Такой характер «Истории Рима от основания Города» определяет ее актуальность сегодня – актуальность прежде всего методологическую, научно-познавательную. Вернемся к вопросу, который возникал уже в самом начале наших рассуждений. Мы говорили о противоречии двух Римов: Рима – эталона гражданской доблести, героического патриотизма, преданности свободе и законам государства и Рима – агрессора, хищнически эксплуатировавшего покоренные народы, закреплявшего свое господство сложной системой законов и оправдывавшего его нравственной риторикой «после того, как захватнические аппетиты были удовлетворены»111. Первое из этих представлений, характерное для XVI—XVIII вв., опиралось на самосознание римлян, на образное восприятие их истории и ее деятелей: оно не предполагало, что историк и герои античности, им описываемые, принадлежат разным историческим эпохам, а предполагали, напротив того, способность рассматривать героев Древнего Рима, его учреждения и нравы в свете актуального общественно-политического и культурного опыта. Второе из указанных представлений, характерное для положительной науки XIX—XX вв., основывалось на анализе максимального числа объективных данных, требовало обнаружения общих закономерностей, придающих этим данным системный смысл, и предполагало критический взгляд на прошлое как на объект изучения – взгляд, независимый от субъективности историка и от пережитого им опыта. Традиционная точка зрения состоит в том, что подходы эти исключают друг друга, ибо только научно-дискурсивный анализ объективных данных ведет к истине, исторические же реконструкции, исходящие из самосознания прошлого и его мифов, – лишь препятствие на этом пути112.

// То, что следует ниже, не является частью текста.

(** Paths from a certificate up to the last certificate below an anchor. *)
Inductive path_from : Cert -> Z -> Cert -> Prop :=
  | path_here c n : acceptable c n -> path_from c n c
  | path_up c n issuer top : acceptable c n -> issued_by c issuer ->
      path_from issuer (next_count c n) top -> path_from c n top.

(** The revocation status of a certificate is acceptable: it is not looked at,
    unknown where that is allowed, or the first list that covers it, those before
    it being passed over, is signed by the issuer, which may sign lists, and does
    not have the serial number. *)
Inductive not_revoked (cert : Cert) (issuer_spki : Input) (issuer_ku : option Input)
    (r : RevocationOptions) : Prop :=
  | not_looked_at child : depth r = DepthEndEntity -> ee_or_ca cert = Ca child ->
      not_revoked cert issuer_spki issuer_ku r
  | unknown_allowed : status_requirement r = Allow ->
      Forall (fun crl => crl_authoritative crl cert = Ok false) (crls r) ->
      not_revoked cert issuer_spki issuer_ku r
  | not_listed before crl after : crls r = before ++ crl :: after ->
      Forall (fun crl => crl_authoritative crl cert = Ok false) before ->
      covers crl cert ->
      crl_verify_signature (dyn_value crl) (supported_sig_algs opts) issuer_spki = Ok tt ->
      key_usage_allows_crl_sign issuer_ku ->
      find_serial (dyn_value crl) (serial cert) = Ok None ->
      not_revoked cert issuer_spki issuer_ku r.

(** Every certificate of the chain is signed with the key of the one above
    and not revoked. *)
Fixpoint signed_chain (spki_value : Input) (issuer_ku : option Input) (cert : Cert) : Prop :=
  verify_signed_data (supported_sig_algs opts) spki_value (signed_data cert) = Ok tt /\
  (forall r, revocation opts = Some r -> not_revoked cert spki_value issuer_ku r) /\
  match cert with
  | mkCert (Ca child) _ _ _ _ _ _ _ _ _ _ _ _ =>
    signed_chain (spki cert) (key_usage cert) child
  | _ => True
  end.

(** A trust anchor for the last certificate. *)
Definition anchored (top : Cert) : Prop :=
  exists anchor, anchor ∈ trust_anchors opts /\ issuer top = ta_subject anchor /\
    name_constraints_ok (ta_name_constraints anchor) top (contents_of top) /\
    signed_chain (ta_subject_public_key_info anchor) None top.

(** A certification path from an end-entity certificate to an anchor. *)
Definition valid_path (c : Cert) : Prop := exists top, path_from c 0 top /\ anchored top.
End Path.

(** The names of a chain are linked. *)
Fixpoint linked (c : Cert) : Prop :=
  match c with
  | mkCert (Ca child) _ _ _ _ _ _ _ _ _ _ _ _ => issuer child = subject c /\ linked child
  | _ => True
  end.

Fixpoint chain_length (c : Cert) : Z :=
  match c with
  | mkCert (Ca child) _ _ _ _ _ _ _ _ _ _ _ _ => 1 + chain_length child
  | _ => 1
  end.

(** ** Lemmas: the implementations of the trait *)
Section CrlContract.
Context {U : Untrusted} {L : UntrustedLaws U}.

#[export] Instance borrowed_crl_laws : CrlLaws BorrowedCertRevocationList.
Proof.
  split; intros c; intros.
  - simpl. rewrite borrowed_find_serial_eq.
    pose proof (entry_items_ends (crl_revoked_certs c)) as H.
    induction H as [|item items Hi _ IH]; [done|]. simpl. apply ends_obind; [done|].
    intros rc _. by case_match.
  - apply below_borrowed_find_serial.
  - apply ends_verify_signed_data.
  - apply below_verify_signed_data.
Qed.

#[export] Instance owned_crl_laws : CrlLaws OwnedCertRevocationList.
Proof.
  split; intros c; intros; [done|done|apply ends_verify_signed_data|apply below_verify_signed_data].
Qed.
End CrlContract.

(** ** Lemmas: revocation and signatures *)
Section SignatureLemmas.
Context {U : Untrusted} {L : UntrustedLaws U}.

Феномен Тита Ливия доказывает, что противопоставление это неправомерно, что историческая действительность – это всегда и эмпирия и миф, а познание ее требует проникновения и в объективные закономерности, видные как бы извне, и во внутреннее самосознание народа в их взаимоопосредовании и единстве. Можно, конечно, объяснять их соединение как искусственное смешение исторической достоверности с химерами: законы против роскоши действительно были, но ведь не выполнялись – так стоит ли их учитывать в серьезном историческом анализе? Богатство вызывало осуждение, но ведь только моральное, награбленным же преспокойно пользовались – вот что единственно важно. Обряды очищения граждан, запятнавших себя убийствами и жестокостью на войне, в самом деле представлены у римлян с такой полнотой и обязательностью, какой не знал ни один древний народ, но обряды обрядами, а войны все с теми же жестокостями и убийствами велись ежегодно. Верно, что Сципион наказал армию за нарушение военного права, – зато сколько полководцев этого не делали... История – это лишь то, что «было на самом деле» (“wie es eigentlich gewesen”)113, и именно ее мы обязаны-де исследовать и восстановить, а не неуловимый воздух истории – мысли, нормы, стремления, репутации, привычки и вкусы, все, из чего соткан миф времени.

Строгость исторического исследования и точность выводов действительно составляют непременные условия работы историка, и первостепенная задача его действительно состоит в том, чтобы установить, «как было оно на самом деле». Только очень важно понять, что эти строгость и точность обеспечиваются не умением пройти сквозь сознание времени, сквозь его образы и мифы к «некоторому числу очевидных истин»114, и не в том, чтобы исторических деятелей прошлого «выводить на чистую воду» и «срывать с них все и всяческие маски», изъяв их для этого из атмосферы мифа, а в том, чтобы понять самое эту атмосферу, в нейувидеть людей и события, ибо лишь так-то ведь и «было оно на самом деле». Труд Ливия актуален прежде всего потому, что соответствует этой задаче.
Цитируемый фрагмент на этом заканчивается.